━━━━━ Material provided ━━━━━

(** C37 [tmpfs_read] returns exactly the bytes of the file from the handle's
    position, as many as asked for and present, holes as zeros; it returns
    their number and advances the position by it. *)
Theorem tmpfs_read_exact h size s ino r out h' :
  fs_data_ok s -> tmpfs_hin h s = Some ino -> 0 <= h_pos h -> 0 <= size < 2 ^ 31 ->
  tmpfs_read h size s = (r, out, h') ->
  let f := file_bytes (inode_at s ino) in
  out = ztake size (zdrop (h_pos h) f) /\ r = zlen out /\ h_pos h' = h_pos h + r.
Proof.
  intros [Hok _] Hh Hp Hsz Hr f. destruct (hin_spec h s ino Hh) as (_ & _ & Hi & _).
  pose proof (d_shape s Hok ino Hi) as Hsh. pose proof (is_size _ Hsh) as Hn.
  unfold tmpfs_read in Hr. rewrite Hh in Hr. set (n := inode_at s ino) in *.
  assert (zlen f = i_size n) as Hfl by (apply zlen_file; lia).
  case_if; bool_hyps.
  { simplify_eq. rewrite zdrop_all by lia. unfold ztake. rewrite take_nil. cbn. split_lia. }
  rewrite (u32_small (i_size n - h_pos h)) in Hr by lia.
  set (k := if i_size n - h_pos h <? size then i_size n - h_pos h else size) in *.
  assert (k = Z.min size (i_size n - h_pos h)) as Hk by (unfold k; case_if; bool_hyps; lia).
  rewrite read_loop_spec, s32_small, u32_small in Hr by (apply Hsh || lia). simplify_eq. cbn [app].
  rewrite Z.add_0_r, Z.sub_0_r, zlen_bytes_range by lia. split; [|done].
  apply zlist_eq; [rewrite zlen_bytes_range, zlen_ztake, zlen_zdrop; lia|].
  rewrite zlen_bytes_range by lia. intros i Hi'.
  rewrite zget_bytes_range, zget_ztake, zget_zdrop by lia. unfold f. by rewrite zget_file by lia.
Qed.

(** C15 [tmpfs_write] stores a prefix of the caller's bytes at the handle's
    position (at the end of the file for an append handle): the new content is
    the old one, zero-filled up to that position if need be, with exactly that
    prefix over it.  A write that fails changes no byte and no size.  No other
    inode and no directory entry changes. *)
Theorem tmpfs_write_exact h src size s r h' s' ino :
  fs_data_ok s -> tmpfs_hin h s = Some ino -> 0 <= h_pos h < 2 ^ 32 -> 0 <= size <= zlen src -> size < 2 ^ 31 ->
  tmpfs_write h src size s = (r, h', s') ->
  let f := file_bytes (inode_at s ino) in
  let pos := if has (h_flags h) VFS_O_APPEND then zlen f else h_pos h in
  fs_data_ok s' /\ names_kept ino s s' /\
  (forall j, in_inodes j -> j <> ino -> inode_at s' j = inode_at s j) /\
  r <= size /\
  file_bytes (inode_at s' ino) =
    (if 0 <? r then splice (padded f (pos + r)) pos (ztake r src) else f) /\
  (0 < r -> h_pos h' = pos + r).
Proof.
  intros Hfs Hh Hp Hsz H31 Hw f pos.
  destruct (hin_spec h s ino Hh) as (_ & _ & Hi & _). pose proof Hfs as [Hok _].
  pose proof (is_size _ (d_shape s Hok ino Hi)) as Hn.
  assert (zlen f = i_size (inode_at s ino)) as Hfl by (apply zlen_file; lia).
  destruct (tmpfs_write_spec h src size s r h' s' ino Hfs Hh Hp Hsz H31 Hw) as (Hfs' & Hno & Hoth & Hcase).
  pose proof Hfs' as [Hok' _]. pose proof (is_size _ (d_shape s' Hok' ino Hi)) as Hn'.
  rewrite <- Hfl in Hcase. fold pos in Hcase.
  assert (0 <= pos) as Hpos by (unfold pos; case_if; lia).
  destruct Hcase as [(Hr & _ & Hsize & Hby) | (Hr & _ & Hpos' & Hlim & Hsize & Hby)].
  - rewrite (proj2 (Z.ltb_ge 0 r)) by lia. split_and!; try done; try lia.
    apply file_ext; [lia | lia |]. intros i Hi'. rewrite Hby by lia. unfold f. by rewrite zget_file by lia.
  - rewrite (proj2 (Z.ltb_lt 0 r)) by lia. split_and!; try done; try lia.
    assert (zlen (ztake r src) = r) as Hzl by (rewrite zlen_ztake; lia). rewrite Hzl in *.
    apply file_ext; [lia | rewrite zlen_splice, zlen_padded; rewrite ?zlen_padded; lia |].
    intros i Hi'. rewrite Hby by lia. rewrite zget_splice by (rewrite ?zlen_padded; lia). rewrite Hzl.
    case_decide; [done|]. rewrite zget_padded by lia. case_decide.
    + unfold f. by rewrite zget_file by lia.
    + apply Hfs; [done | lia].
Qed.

━━━━━
━━━━━ Material provided ━━━━━

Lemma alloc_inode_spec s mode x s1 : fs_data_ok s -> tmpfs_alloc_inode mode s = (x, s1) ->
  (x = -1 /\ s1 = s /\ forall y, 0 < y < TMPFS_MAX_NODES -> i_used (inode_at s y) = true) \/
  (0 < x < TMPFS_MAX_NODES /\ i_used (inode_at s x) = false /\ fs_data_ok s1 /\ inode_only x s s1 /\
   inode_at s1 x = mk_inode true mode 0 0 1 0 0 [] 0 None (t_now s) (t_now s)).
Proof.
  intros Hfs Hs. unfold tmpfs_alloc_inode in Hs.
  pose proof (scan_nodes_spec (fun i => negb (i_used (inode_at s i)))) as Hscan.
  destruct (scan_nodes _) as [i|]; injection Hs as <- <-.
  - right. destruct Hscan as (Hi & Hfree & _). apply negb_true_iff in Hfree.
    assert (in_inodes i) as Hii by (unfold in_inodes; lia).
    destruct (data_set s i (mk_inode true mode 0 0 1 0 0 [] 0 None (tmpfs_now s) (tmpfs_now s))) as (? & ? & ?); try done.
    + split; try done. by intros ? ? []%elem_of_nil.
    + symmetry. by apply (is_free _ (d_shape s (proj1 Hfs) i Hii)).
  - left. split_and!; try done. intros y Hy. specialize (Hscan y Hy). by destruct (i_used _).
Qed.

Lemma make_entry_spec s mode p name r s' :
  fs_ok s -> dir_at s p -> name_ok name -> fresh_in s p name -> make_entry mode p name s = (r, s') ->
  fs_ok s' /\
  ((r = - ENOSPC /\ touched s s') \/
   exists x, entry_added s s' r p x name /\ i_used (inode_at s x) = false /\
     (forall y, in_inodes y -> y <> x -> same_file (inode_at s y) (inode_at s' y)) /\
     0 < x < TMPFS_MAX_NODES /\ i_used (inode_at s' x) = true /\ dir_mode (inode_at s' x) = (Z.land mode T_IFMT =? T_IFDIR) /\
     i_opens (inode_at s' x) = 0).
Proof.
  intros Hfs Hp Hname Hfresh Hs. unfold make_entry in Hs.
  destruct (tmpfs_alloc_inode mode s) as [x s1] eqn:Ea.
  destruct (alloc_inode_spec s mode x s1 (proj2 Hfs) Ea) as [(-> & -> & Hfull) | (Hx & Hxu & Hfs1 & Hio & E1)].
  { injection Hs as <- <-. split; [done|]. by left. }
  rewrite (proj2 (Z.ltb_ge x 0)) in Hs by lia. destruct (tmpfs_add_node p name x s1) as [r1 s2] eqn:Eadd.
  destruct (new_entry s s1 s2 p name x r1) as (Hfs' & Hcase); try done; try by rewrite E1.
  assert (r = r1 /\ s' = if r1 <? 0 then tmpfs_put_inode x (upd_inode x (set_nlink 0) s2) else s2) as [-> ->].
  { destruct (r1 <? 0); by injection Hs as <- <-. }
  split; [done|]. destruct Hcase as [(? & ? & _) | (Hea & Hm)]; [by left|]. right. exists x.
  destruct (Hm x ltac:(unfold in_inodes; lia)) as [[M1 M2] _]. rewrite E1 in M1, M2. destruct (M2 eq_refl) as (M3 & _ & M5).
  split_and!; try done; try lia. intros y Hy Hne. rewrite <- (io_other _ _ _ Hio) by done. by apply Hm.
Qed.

━━━━━

**The task**
As listed above, the lines from the line with "position (at the" to the line with "pose proof (is_size _ (d_shape s Hok" are to be echoed exactly, with both ends included and nothing added.

**Answer space**
    position (at the end of the file for an append handle): the new content is
    the old one, zero-filled up to that position if need be, with exactly that
    prefix over it.  A write that fails changes no byte and no size.  No other
    inode and no directory entry changes. *)
Theorem tmpfs_write_exact h src size s r h' s' ino :
  fs_data_ok s -> tmpfs_hin h s = Some ino -> 0 <= h_pos h < 2 ^ 32 -> 0 <= size <= zlen src -> size < 2 ^ 31 ->
  tmpfs_write h src size s = (r, h', s') ->
  let f := file_bytes (inode_at s ino) in
  let pos := if has (h_flags h) VFS_O_APPEND then zlen f else h_pos h in
  fs_data_ok s' /\ names_kept ino s s' /\
  (forall j, in_inodes j -> j <> ino -> inode_at s' j = inode_at s j) /\
  r <= size /\
  file_bytes (inode_at s' ino) =
    (if 0 <? r then splice (padded f (pos + r)) pos (ztake r src) else f) /\
  (0 < r -> h_pos h' = pos + r).
Proof.
  intros Hfs Hh Hp Hsz H31 Hw f pos.
  destruct (hin_spec h s ino Hh) as (_ & _ & Hi & _). pose proof Hfs as [Hok _].
  pose proof (is_size _ (d_shape s Hok ino Hi)) as Hn.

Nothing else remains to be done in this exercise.